The Indian National Commission for History of Science approves, under the guidance of a Research Council, Research Projects on various subjects pertaining to history of science and technology in India. Through this programme, the Investigator can take up source and theme oriented study and compilations of important sources with commentaries; translation of important technical primary sources on mathematics, astronomy, medicine, alchemy, agriculture, natural products, life sciences, scientific traditions including oral traditions of scientific nature, metals and metallurgy, architecture and irrigation technology, for critical assessment relating to ancient and medieval periods. The Commission gives equal emphasis for historical evaluation of science and technology scenario in India during the 19th and 20th centuries. Study of pioneering institutions, popular perceptions of science development, tools, techniques and how the knowledge in each area of science has grown conceptually on the basis of International perspectives, are some examples of the research areas. Themes may also be selected depending on candidates’ own aptitudes and specializations. The last date for submitting research proposals is December 31, 2015. For all other details and application form, visit the website www.insaindia.org or mail at [email protected].

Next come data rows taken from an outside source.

Definition state_trb_type (k : StateKind) : TrbType :=
  match k with
  | KCommandCompletion _ => TCommandCompletion
  | KTransfer _ _ _ => TTransfer
  | KOther t => t
  end.

(** The message cell and the waker of a future are named by [st_id]. *)
Record State := mk_state {
  st_id : Z;
  st_kind : StateKind;
  st_is_isoch_or_vf : bool;
}.

Record NextEventTrb := mk_next { ne_event_trb : Trb; ne_src_trb : option Trb }.

(** ** The driver's state and its surroundings *)

Record Xhci (W : Type) := mk_xhci {
  x_world : W;
  x_port_states : gmap Z PortSt;
  x_guard : option Z;              (* the port whose write guard the task owns *)
  x_cmd : Ring;
  x_states : list State;
  x_messages : gmap Z NextEventTrb;
  x_next_id : Z;
  x_reactor_alive : bool;
  x_enumerate : list Z;            (* requests sent to the device enumerator *)
  x_ports_locked : bool;           (* a task owns the guard of [ports] *)
}.
Arguments mk_xhci {W}.
Arguments x_world {W}.
Arguments x_port_states {W}.
Arguments x_guard {W}.
Arguments x_cmd {W}.
Arguments x_states {W}.
Arguments x_messages {W}.
Arguments x_next_id {W}.
Arguments x_reactor_alive {W}.
Arguments x_enumerate {W}.
Arguments x_ports_locked {W}.

Class Controller (W : Type) := {
  hc_ac64 : bool;
  hc_lec : bool;
  hc_cie : bool;
  hc_max_psa_size : Z;
  hc_mmio : mmio;
  hc_ext_caps : list (Z * Z);
  (** The events posted from this doorbell on, until the controller is idle. *)
  xhc_doorbell : Ring → gmap Z PortSt → Z → Z → W → list Trb * W;
  xhc_portsc : W → list Z;
  xhc_portsc_write : nat → Z → W → W;
  (** The "event handler busy" bit of interrupter 0, and writing it as one. *)
  xhc_ehb : W → bool;
  xhc_clear_ehb : W → W;
  (** The device contexts: the slot's [d] and the [a] of its endpoints. *)
  xhc_contexts : W → list (Z * list Z);
  (** [Dma::zeroed]: a length in bytes to a physical and a virtual address. *)
  dma_zeroed : Z → W → (errno + Z * Z) * W;
  dma_get : W → Z → nat → list Z;
  dma_set : Z → list Z → W → W;
  guard_reentry : fault;
}.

Nomination for INSA Awards The last date for receiving nominations for the following INSA Awards due for the year 2016 is October 15, 2015: 1. INSA-Vainu Bappu Memorial Award 2. JC Bose Memorial Lecture 3. The Srinivasa Ramanujan Medal 4. The Jagadis Chandra Bose Medal 5. The Silver Jubilee Commemoration Medal 6. The Golden Jubilee Commemoration Medal (for Chemical Sciences) 7. Professor Brahm Prakash Memorial Medal 8. Professor K Naha Memorial Medal 9. The Chandrakala Hora Memorial Medal 10. Professor S Swaminathan 60th Birthday Commemoration Lecture 11. Professor Darshan Ranganathan Memorial Lecture 12. Dr Biren Roy Memorial Lecture Nomination form can be downloaded from the INSA website www.insaindia.org.